(** ** The status policy *)

(** C3: [get_system_status] is total and follows the four rules in order,
    the first match winning, with inclusive lower bounds; the documented
    samples come out as stated. *)
Theorem get_system_status_policy : forall cpu mem : Q,
  ((80 <= cpu \/ 85 <= mem)%Q -> get_system_status cpu mem = "CRITICAL")
  /\ (~ (80 <= cpu \/ 85 <= mem)%Q -> (60 <= cpu \/ 70 <= mem)%Q ->
      get_system_status cpu mem = "DEGRADED")
  /\ (~ (80 <= cpu \/ 85 <= mem)%Q -> ~ (60 <= cpu \/ 70 <= mem)%Q ->
      (40 <= cpu \/ 60 <= mem)%Q ->
      get_system_status cpu mem = "MONITORING")
  /\ (~ (80 <= cpu \/ 85 <= mem)%Q -> ~ (60 <= cpu \/ 70 <= mem)%Q ->
      ~ (40 <= cpu \/ 60 <= mem)%Q ->
      get_system_status cpu mem = "NOMINAL")
  /\ get_system_status 80 mem = "CRITICAL"
  /\ get_system_status 85 50 = "CRITICAL"
  /\ get_system_status 65 50 = "DEGRADED"
  /\ get_system_status 45 50 = "MONITORING"
  /\ get_system_status 10 10 = "NOMINAL".
Proof.
  intros cpu mem.
  assert (Hor : forall a b x y,
             Py.ge x a || Py.ge y b = true <-> (a <= x \/ b <= y)%Q).
  { intros. rewrite orb_true_iff, !ge_spec. tauto. }
  assert (Hnor : forall a b x y,
             ~ (a <= x \/ b <= y)%Q -> Py.ge x a || Py.ge y b = false).
  { intros a b x y H. destruct (Py.ge x a || Py.ge y b) eqn:E; [|reflexivity].
    apply Hor in E. contradiction. }
  unfold get_system_status.
  repeat split.
  - intros H. apply Hor in H. now rewrite H.
  - intros H1 H2. rewrite (Hnor _ _ _ _ H1). apply Hor in H2. now rewrite H2.
  - intros H1 H2 H3. rewrite (Hnor _ _ _ _ H1), (Hnor _ _ _ _ H2).
    apply Hor in H3. now rewrite H3.
  - intros H1 H2 H3.
    now rewrite (Hnor _ _ _ _ H1), (Hnor _ _ _ _ H2), (Hnor _ _ _ _ H3).
Qed.

Lemma get_system_status_policy_witness :
  (80 <= 85 \/ 85 <= 50)%Q /\ get_system_status 85 50 = "CRITICAL".
Proof.
  assert (H : (80 <= 85 \/ 85 <= 50)%Q).
  { left. unfold Qle. simpl. lia. }
  split; [exact H|].
  exact (proj1 (get_system_status_policy 85 50) H).
Defined.

(** ** Time formatting *)

Lemma int_inject_Z (z : Z) : Py.int (inject_Z z) = z.
Proof. unfold Py.int. simpl. apply Z.quot_1_r. Qed.

(** C8: [format_time] prints hours, minutes and seconds, each zero-padded
    to two digits and separated by colons: 3661 gives "01:01:01", 0 gives
    "00:00:00", 86399 gives "23:59:59"; for a whole number [n] of seconds
    the fields are [n / 3600], [(n / 60) mod 60] and [n mod 60]. *)
Theorem format_time_hms :
  format_time 3661 = "01:01:01"
  /\ format_time 0 = "00:00:00"
  /\ format_time 86399 = "23:59:59"
  /\ forall n : N,
       format_time (inject_Z (Z.of_N n)) =
       Py.fmt_0d 2 (Z.of_N n / 3600) ++ ":" ++
       Py.fmt_0d 2 ((Z.of_N n / 60) mod 60) ++ ":" ++
       Py.fmt_0d 2 (Z.of_N n mod 60).
Proof.
  repeat split; try reflexivity.
  intros n. unfold format_time, Py.divmod.
  rewrite int_inject_Z, Z.div_div by lia.
  reflexivity.
Qed.
Lemma for_sources_none title full sources :
  Forall (fun s => ~ occurs s title) sources ->
  for_sources title full sources = Ok (py "-1").
Proof.
  induction 1 as [|s sources Hs _ IH]; simpl; [done|].
  apply find_not_occurs in Hs. by rewrite Hs.
Qed.

(** An occurrence of a separator cannot start in a prefix that does not
    contain its first character. *)
Lemma occurs_app_skip h t (u v : str) :
  h ∉ u -> occurs (h :: t) (u ++ v) -> occurs (h :: t) v.
Proof.
  intros Hh (a & b & Hab).
  apply app_eq_inv in Hab as [(k & -> & Hv)|(k & -> & Hv)].
  - destruct k as [|x k].
    + simpl in Hv. exists [], b. by rewrite <- Hv.
    + injection Hv as <- _. destruct Hh.
      apply elem_of_app. right. left.
  - by exists k, b.
Qed.

(** A token [{source-id}] after which [{source-] does not occur again. *)
Lemma extract_braced title source pre id post full :
  source <> py "plex" ->
  title = pre ++ (py "{" ++ source ++ py "-") ++ id ++ py "}" ++ post ->
  N_of_ascii "{" ∉ source ++ py "-" ->
  N_of_ascii "}" ∉ id ->
  ~ occurs (py "{" ++ source ++ py "-") (id ++ py "}" ++ post) ->
  extract title source full
  = Ok (if full then source ++ py "://" ++ id else id).
Proof.
  intros Hplex -> Hopen Hclose Hlast. unfold extract.
  destruct (decide (source = py "plex")) as [|_]; [done|].
  rewrite split_pieces by done.
  change (py "{" ++ source ++ py "-")
    with (N_of_ascii "{" :: (source ++ py "-")) in *.
  cbn [mbind res_bind].
  rewrite (getitem_last _ (id ++ py "}" ++ post))
    by (by apply pieces_last).
  cbn [mbind res_bind].
  rewrite split_pieces by done. cbn [mbind res_bind].
  rewrite (getitem_head _ id)
    by (by apply (pieces_head_char (N_of_ascii "}"))).
  by destruct full.
Qed.

Lemma split_ws_cons c (s : str) :
  split_ws (c :: s) =
    if isspace c then split_ws s
    else match s with
         | [] => [[c]]
         | d :: _ =>
             if isspace d then [c] :: split_ws s
             else match split_ws s with
                  | w :: ws => (c :: w) :: ws
                  | [] => [[c]]
                  end
         end.
Proof. done. Qed.

Lemma split_ws_word (w post : str) :
  w <> [] ->
  Forall (fun c => isspace c = false) w ->
  (post = [] \/ exists d post', post = d :: post' /\ isspace d = true) ->
  head (split_ws (w ++ post)) = Some w.
Proof.
  intros Hw Hns Hpost. induction Hns as [|c w Hc Hns IH]; [done|].
  change ((c :: w) ++ post) with (c :: (w ++ post)).
  rewrite split_ws_cons, Hc.
  destruct w as [|c' w].
  - destruct Hpost as [->|(d & post' & -> & Hd)]; [done|].
    simpl. by rewrite Hd.
  - apply Forall_cons in Hns as Hns'. destruct Hns' as [Hc' _].
    specialize (IH ltac:(done)).
    change ((c' :: w) ++ post) with (c' :: (w ++ post)) in *.
    cbv iota. rewrite Hc'.
    destruct (split_ws (c' :: (w ++ post))) as [|w0 ws];
      simpl in IH; [done|].
    by injection IH as ->.
Qed.

(** A token [plex://w], ended by white space or the end of the title,
    after which [plex://] does not occur again. *)
Lemma extract_plex title pre w post full :
  title = pre ++ py "plex://" ++ w ++ post ->
  w <> [] ->
  Forall (fun c => isspace c = false) w ->
  (post = [] \/ exists d post', post = d :: post' /\ isspace d = true) ->
  ~ occurs (py "plex://") (w ++ post) ->
  extract title (py "plex") full
  = Ok (if full then py "plex://" ++ w else w).
Proof.
  intros -> Hw Hns Hpost Hlast. unfold extract.
  destruct (decide (py "plex" = py "plex")) as [_|]; [|done].
  rewrite split_pieces by done. cbn [mbind res_bind].
  rewrite (getitem_last _ (w ++ post)).
  2:{ apply (pieces_last (N_of_ascii "p") (py "lex://")); [|done].
      compute_done. }
  cbn [mbind res_bind].
  rewrite (getitem_head _ w) by (by apply split_ws_word).
  by destruct full.
Qed.

Lemma occurs_middle (a sub b : str) : occurs sub (a ++ sub ++ b).
Proof. by exists a, b. Qed.

(** What the code returns when the selected source has a well-formed
    token: the sources before it in the priority list must not occur in
    the title at all, not even outside a token. *)
Lemma get_item_guid_braced title kind skipped source rest pre id post full :
  lib_sources !! kind = Some (skipped ++ source :: rest) ->
  Forall (fun s => ~ occurs s title) skipped ->
  source ∈ [py "tmdb"; py "imdb"; py "tvdb"] ->
  title = pre ++ (py "{" ++ source ++ py "-") ++ id ++ py "}" ++ post ->
  N_of_ascii "}" ∉ id ->
  ~ occurs (py "{" ++ source ++ py "-") (id ++ py "}" ++ post) ->
  get_item_guid title kind full
  = Ok (if full then source ++ py "://" ++ id else id).
Proof.
  intros Hk Hsk Hsrc Ht Hclose Hlast.
  unfold get_item_guid, dict_getitem. rewrite Hk. cbn [mbind res_bind].
  rewrite for_sources_first; [|done|].
  - rewrite (extract_braced title source pre id post full); [done| |done| |done..].
    + set_unfold in Hsrc; destruct Hsrc as [->|[->|[->|[]]]]; compute_done.
    + set_unfold in Hsrc; destruct Hsrc as [->|[->|[->|[]]]]; compute_done.
  - rewrite Ht.
    replace (pre ++ (py "{" ++ source ++ py "-") ++ id ++ py "}" ++ post)
      with ((pre ++ py "{") ++ source ++ (py "-" ++ id ++ py "}" ++ post)).
    + apply occurs_middle.
    + by rewrite <- !app_assoc.
Qed.

Lemma get_item_guid_plex title kind skipped rest pre w post full :
  lib_sources !! kind = Some (skipped ++ py "plex" :: rest) ->
  Forall (fun s => ~ occurs s title) skipped ->
  title = pre ++ py "plex://" ++ w ++ post ->
  w <> [] ->
  Forall (fun c => isspace c = false) w ->
  (post = [] \/ exists d post', post = d :: post' /\ isspace d = true) ->
  ~ occurs (py "plex://") (w ++ post) ->
  get_item_guid title kind full
  = Ok (if full then py "plex://" ++ w else w).
Proof.
  intros Hk Hsk Ht Hw Hns Hpost Hlast.
  unfold get_item_guid, dict_getitem. rewrite Hk. cbn [mbind res_bind].
  rewrite for_sources_first; [|done|].
  - by rewrite (extract_plex title pre w post full).
  - rewrite Ht. exists pre, (py "://" ++ w ++ post). done.
Qed.

(** With no source name anywhere in the title the sentinel is returned. *)
Lemma get_item_guid_no_source_name title kind sources full :
  lib_sources !! kind = Some sources ->
  Forall (fun s => ~ occurs s title) sources ->
  get_item_guid title kind full = Ok (py "-1").
Proof.
  intros Hk Hno. unfold get_item_guid, dict_getitem. rewrite Hk.
  cbn [mbind res_bind]. by rewrite for_sources_none.
Qed.

(** A movie title with an imdb token and a (last) tmdb token, in either
    order: the tmdb identifier is returned. *)
Lemma get_item_guid_movie_tmdb_over_imdb title pre id post pre' id' post' :
  title = pre ++ py "{tmdb-" ++ id ++ py "}" ++ post ->
  title = pre' ++ py "{imdb-" ++ id' ++ py "}" ++ post' ->
  N_of_ascii "}" ∉ id ->
  ~ occurs (py "{tmdb-") (id ++ py "}" ++ post) ->
  get_item_guid title (py "movie") false = Ok id.
Proof.
  intros Ht _ Hclose Hlast.
  apply (get_item_guid_braced title (py "movie") [] (py "tmdb")
           [py "imdb"; py "plex"] pre id post false);
    [done|done|set_solver|done..].
Qed.

(** A movie title without the letters "tmdb" and "imdb" whose (last)
    plex token is [plex://movie/456]. *)
Lemma get_item_guid_plex_movie_456 (pre post : str) full :
  ~ occurs (py "tmdb") (pre ++ py "plex://movie/456" ++ post) ->
  ~ occurs (py "imdb") (pre ++ py "plex://movie/456" ++ post) ->
  (post = [] \/ exists d post', post = d :: post' /\ isspace d = true) ->
  ~ occurs (py "plex://") post ->
  get_item_guid (pre ++ py "plex://movie/456" ++ post) (py "movie") full
  = Ok (if full then py "plex://movie/456" else py "movie/456").
Proof.
  intros Ht Hi Hpost Hlast.
  apply (get_item_guid_plex _ (py "movie") [py "tmdb"; py "imdb"] []
           pre (py "movie/456") post full).
  - done.
  - by repeat constructor.
  - change (py "plex://movie/456") with (py "plex://" ++ py "movie/456").
    by rewrite <- app_assoc.
  - done.
  - by apply (bool_decide_unpack _).
  - done.
  - intros Ho. apply Hlast.
    apply (occurs_app_skip _ _ (py "movie/456") post); [compute_done|exact Ho].
Qed.

End GuidFacts.

Section GuidClaims.
Import PyStr PlexConnection.

(** C1 (code defect).  The claim: the identifier of the highest-priority
    source whose token is present is returned.  The loop tests for the
    bare source name, [title.find(source)], and not for the token
    [{source-]: a movie title whose only token is an imdb token, but which
    contains the letters "tmdb" elsewhere, is parsed as a tmdb title and
    the imdb identifier is not returned. *)
Theorem get_item_guid_priority_bare_name :
  get_item_guid (py "tmdb/Heat {imdb-tt0113277}") (py "movie") false
  = Ok (py "tmdb/Heat {imdb-tt0113277").
Proof. reflexivity. Qed.

(** C2 (code defect).  The claim: a title with no recognized token gives
    the sentinel "-1", also when it contains a source name as a plain
    substring.  The code returns the first white-space separated word of a
    title that contains "plex", and the text up to the first closing
    brace of a title that contains "tmdb". *)
Theorem get_item_guid_bare_name_not_sentinel :
  get_item_guid (py "Duplex (2003)") (py "movie") false = Ok (py "Duplex")
  /\ get_item_guid (py "tmdb") (py "movie") false = Ok (py "tmdb")
  /\ get_item_guid (py "tmdb") (py "show") true = Ok (py "tmdb://tmdb").
Proof. repeat split; reflexivity. Qed.

(** C5.  A kind other than "movie" and "show" raises [UnknownType],
    whatever the title: no value is returned. *)
Theorem get_item_guid_unknown_kind title lib_type full :
  lib_type <> py "movie" -> lib_type <> py "show" ->
  get_item_guid title lib_type full = Raise UnknownType.
Proof.
  intros Hm Hs. unfold get_item_guid, dict_getitem.
  by rewrite lib_sources_other.
Qed.

Lemma get_item_guid_unknown_kind_album :
  py "album" <> py "movie" /\ py "album" <> py "show" /\
  get_item_guid (py "Heat {tmdb-949}") (py "album") false = Raise UnknownType.
Proof.
  split; [discriminate|]. split; [discriminate|].
  apply (get_item_guid_unknown_kind (py "Heat {tmdb-949}") (py "album") false);
    discriminate.
Defined.

(** C6, as the claim states it, fails: with two tmdb tokens the last one
    is returned, [split(...)[-1]]. *)
Lemma get_item_guid_tmdb_123_last_token_wins :
  occurs (py "{tmdb-123}") (py "{tmdb-123} {tmdb-456}")
  /\ get_item_guid (py "{tmdb-123} {tmdb-456}") (py "movie") false
     = Ok (py "456")
  /\ get_item_guid (py "{tmdb-123} {tmdb-456}") (py "movie") true
     = Ok (py "tmdb://456").
Proof.
  split; [|split; reflexivity].
  by exists [], (py " {tmdb-456}").
Qed.

(** C6, amended.  For every title that contains the token [{tmdb-123}]
    with no [{tmdb-] after it, kind "movie" gives "123", and
    "tmdb://123" when [full] is set. *)
Theorem get_item_guid_tmdb_123 (pre post : str) :
  ~ occurs (py "{tmdb-") post ->
  get_item_guid (pre ++ py "{tmdb-123}" ++ post) (py "movie") false
  = Ok (py "123")
  /\ get_item_guid (pre ++ py "{tmdb-123}" ++ post) (py "movie") true
     = Ok (py "tmdb://123").
Proof.
  intros Hlast.
  assert (~ occurs (py "{" ++ py "tmdb" ++ py "-") (py "123" ++ py "}" ++ post))
    as Hlast'.
  { intros Ho. apply Hlast.
    apply (occurs_app_skip _ _ (py "123}") post); [compute_done|exact Ho]. }
  split.
  - apply (get_item_guid_braced _ (py "movie") [] (py "tmdb")
             [py "imdb"; py "plex"] pre (py "123") post false);
      [done|done|set_solver|done|compute_done|done].
  - apply (get_item_guid_braced _ (py "movie") [] (py "tmdb")
             [py "imdb"; py "plex"] pre (py "123") post true);
      [done|done|set_solver|done|compute_done|done].
Qed.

⁂

- WHAT THIS TASK INVOLVES -
Above are some lines. Repeat exactly, and only, those from the line that has "- by repeat constructor." through the line that has "Section GuidClaims.".

- RESPONSE TO THE EXERCISE -
  - by repeat constructor.
  - change (py "plex://movie/456") with (py "plex://" ++ py "movie/456").
    by rewrite <- app_assoc.
  - done.
  - by apply (bool_decide_unpack _).
  - done.
  - intros Ho. apply Hlast.
    apply (occurs_app_skip _ _ (py "movie/456") post); [compute_done|exact Ho].
Qed.

End GuidFacts.

Section GuidClaims.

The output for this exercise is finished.